→ ASSIGNED TASK
Within the records below, reproduce without change the lines from the line that has "intros rq. by" through the line that has "Abbreviation vid := positive.", and only those.
Start of MATERIAL PROVIDED
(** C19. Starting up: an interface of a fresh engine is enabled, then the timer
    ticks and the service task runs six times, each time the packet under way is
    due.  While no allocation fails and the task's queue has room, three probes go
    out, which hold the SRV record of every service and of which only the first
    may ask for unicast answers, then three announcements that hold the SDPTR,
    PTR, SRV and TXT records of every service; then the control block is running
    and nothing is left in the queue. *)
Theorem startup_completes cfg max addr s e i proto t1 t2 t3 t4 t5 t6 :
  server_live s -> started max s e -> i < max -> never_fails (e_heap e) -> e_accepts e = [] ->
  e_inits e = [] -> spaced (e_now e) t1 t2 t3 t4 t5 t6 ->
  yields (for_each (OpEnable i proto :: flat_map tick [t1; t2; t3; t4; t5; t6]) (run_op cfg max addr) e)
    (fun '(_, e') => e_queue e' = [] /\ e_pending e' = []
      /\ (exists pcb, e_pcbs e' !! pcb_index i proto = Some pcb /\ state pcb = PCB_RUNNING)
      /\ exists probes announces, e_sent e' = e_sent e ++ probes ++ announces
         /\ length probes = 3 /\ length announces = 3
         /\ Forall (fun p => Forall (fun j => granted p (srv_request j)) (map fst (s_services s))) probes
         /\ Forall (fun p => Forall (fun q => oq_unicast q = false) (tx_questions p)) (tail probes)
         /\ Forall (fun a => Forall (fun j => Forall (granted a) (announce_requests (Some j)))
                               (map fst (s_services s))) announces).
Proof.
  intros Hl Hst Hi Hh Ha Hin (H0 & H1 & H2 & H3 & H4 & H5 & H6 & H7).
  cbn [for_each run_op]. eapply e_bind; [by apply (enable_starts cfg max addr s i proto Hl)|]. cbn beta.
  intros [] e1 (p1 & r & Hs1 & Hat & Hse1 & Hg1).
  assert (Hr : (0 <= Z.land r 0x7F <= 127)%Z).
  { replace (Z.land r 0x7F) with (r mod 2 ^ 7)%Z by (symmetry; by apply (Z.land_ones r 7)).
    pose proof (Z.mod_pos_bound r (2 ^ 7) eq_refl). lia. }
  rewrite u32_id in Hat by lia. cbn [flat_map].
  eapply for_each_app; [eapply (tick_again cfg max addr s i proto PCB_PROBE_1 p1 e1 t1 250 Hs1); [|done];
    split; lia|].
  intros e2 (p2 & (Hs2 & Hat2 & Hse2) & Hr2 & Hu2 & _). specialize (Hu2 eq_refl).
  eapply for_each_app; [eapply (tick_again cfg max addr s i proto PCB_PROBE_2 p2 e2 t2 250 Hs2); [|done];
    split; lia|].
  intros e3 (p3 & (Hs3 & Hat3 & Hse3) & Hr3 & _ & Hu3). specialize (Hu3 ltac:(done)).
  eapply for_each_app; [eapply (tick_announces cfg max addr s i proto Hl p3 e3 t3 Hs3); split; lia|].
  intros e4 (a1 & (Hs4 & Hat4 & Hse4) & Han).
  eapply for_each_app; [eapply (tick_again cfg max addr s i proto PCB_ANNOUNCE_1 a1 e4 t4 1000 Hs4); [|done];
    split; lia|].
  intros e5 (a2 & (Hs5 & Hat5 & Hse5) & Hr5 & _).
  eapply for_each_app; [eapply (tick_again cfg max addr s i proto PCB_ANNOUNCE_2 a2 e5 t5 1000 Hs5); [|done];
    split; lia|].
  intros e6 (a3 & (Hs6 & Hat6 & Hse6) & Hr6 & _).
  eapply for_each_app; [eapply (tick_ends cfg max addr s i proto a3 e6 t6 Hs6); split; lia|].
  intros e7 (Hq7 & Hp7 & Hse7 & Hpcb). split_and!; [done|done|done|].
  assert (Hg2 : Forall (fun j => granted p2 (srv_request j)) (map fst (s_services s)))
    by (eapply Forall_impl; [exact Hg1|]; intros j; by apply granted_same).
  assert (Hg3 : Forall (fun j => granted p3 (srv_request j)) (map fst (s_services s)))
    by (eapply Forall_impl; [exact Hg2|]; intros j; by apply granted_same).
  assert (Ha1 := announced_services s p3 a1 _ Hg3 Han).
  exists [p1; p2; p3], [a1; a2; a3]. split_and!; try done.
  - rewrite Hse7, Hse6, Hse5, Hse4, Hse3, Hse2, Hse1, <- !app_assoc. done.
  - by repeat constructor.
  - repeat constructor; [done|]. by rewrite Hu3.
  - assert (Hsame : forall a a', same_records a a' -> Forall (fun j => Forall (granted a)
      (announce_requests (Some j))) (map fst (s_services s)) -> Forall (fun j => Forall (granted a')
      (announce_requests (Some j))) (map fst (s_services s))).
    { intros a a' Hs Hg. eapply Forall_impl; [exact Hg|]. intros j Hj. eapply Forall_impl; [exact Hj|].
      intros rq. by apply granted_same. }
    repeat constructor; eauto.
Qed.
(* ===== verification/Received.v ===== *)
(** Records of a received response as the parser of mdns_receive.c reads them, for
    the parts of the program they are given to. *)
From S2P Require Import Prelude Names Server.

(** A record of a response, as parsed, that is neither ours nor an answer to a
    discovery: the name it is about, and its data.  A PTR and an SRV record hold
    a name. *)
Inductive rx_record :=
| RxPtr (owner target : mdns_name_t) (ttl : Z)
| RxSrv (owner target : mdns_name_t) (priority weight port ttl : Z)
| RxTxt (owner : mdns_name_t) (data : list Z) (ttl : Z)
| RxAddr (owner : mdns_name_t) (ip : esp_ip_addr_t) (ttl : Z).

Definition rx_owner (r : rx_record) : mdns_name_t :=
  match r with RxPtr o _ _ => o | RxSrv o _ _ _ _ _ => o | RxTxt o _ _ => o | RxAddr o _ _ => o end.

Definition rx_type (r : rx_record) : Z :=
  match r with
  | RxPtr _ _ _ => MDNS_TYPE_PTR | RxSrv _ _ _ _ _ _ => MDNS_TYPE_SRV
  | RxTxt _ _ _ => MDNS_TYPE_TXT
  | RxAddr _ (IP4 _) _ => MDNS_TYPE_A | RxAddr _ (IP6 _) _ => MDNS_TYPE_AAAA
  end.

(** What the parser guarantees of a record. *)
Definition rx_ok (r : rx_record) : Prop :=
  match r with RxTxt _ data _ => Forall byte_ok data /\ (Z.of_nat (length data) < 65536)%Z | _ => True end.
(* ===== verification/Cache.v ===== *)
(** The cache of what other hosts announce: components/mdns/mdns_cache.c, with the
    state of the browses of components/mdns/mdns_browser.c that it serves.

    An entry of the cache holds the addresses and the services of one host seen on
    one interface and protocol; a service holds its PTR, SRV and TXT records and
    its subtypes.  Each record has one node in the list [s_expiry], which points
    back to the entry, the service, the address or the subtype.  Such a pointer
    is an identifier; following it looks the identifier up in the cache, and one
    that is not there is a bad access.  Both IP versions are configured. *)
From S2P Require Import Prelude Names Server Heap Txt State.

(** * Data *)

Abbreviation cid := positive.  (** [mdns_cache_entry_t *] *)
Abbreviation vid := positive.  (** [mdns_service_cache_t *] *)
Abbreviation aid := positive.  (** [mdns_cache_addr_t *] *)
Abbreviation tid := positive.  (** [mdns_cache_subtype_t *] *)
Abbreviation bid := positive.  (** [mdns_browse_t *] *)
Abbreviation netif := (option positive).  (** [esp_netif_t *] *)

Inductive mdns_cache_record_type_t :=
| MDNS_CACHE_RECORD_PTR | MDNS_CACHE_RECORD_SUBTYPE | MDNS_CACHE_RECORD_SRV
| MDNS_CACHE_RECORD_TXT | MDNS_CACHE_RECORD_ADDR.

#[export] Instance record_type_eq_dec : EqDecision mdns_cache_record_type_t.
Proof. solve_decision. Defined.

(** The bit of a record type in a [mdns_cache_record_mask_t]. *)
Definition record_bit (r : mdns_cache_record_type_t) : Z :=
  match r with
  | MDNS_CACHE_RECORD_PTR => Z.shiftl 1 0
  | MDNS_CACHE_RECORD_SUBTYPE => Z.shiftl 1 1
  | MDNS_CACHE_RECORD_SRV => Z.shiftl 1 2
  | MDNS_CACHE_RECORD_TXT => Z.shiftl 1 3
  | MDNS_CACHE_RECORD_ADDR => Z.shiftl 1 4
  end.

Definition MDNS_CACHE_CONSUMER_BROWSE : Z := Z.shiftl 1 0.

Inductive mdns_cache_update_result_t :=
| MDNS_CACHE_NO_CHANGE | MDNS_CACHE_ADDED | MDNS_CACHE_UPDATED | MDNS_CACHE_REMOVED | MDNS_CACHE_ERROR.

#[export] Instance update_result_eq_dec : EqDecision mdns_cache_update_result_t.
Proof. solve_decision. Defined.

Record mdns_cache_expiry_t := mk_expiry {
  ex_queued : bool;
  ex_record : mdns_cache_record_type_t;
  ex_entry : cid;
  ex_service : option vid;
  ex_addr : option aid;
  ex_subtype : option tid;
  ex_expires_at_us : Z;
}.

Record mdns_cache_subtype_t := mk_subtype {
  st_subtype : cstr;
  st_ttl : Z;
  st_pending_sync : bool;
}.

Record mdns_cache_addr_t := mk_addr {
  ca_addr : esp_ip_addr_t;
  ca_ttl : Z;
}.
End of MATERIAL PROVIDED
→ RESULT
      intros rq. by apply granted_same. }
    repeat constructor; eauto.
Qed.
(* ===== verification/Received.v ===== *)
(** Records of a received response as the parser of mdns_receive.c reads them, for
    the parts of the program they are given to. *)
From S2P Require Import Prelude Names Server.

(** A record of a response, as parsed, that is neither ours nor an answer to a
    discovery: the name it is about, and its data.  A PTR and an SRV record hold
    a name. *)
Inductive rx_record :=
| RxPtr (owner target : mdns_name_t) (ttl : Z)
| RxSrv (owner target : mdns_name_t) (priority weight port ttl : Z)
| RxTxt (owner : mdns_name_t) (data : list Z) (ttl : Z)
| RxAddr (owner : mdns_name_t) (ip : esp_ip_addr_t) (ttl : Z).

Definition rx_owner (r : rx_record) : mdns_name_t :=
  match r with RxPtr o _ _ => o | RxSrv o _ _ _ _ _ => o | RxTxt o _ _ => o | RxAddr o _ _ => o end.

Definition rx_type (r : rx_record) : Z :=
  match r with
  | RxPtr _ _ _ => MDNS_TYPE_PTR | RxSrv _ _ _ _ _ _ => MDNS_TYPE_SRV
  | RxTxt _ _ _ => MDNS_TYPE_TXT
  | RxAddr _ (IP4 _) _ => MDNS_TYPE_A | RxAddr _ (IP6 _) _ => MDNS_TYPE_AAAA
  end.

(** What the parser guarantees of a record. *)
Definition rx_ok (r : rx_record) : Prop :=
  match r with RxTxt _ data _ => Forall byte_ok data /\ (Z.of_nat (length data) < 65536)%Z | _ => True end.
(* ===== verification/Cache.v ===== *)
(** The cache of what other hosts announce: components/mdns/mdns_cache.c, with the
    state of the browses of components/mdns/mdns_browser.c that it serves.

    An entry of the cache holds the addresses and the services of one host seen on
    one interface and protocol; a service holds its PTR, SRV and TXT records and
    its subtypes.  Each record has one node in the list [s_expiry], which points
    back to the entry, the service, the address or the subtype.  Such a pointer
    is an identifier; following it looks the identifier up in the cache, and one
    that is not there is a bad access.  Both IP versions are configured. *)
From S2P Require Import Prelude Names Server Heap Txt State.

(** * Data *)

Abbreviation cid := positive.  (** [mdns_cache_entry_t *] *)
Abbreviation vid := positive.  (** [mdns_service_cache_t *] *)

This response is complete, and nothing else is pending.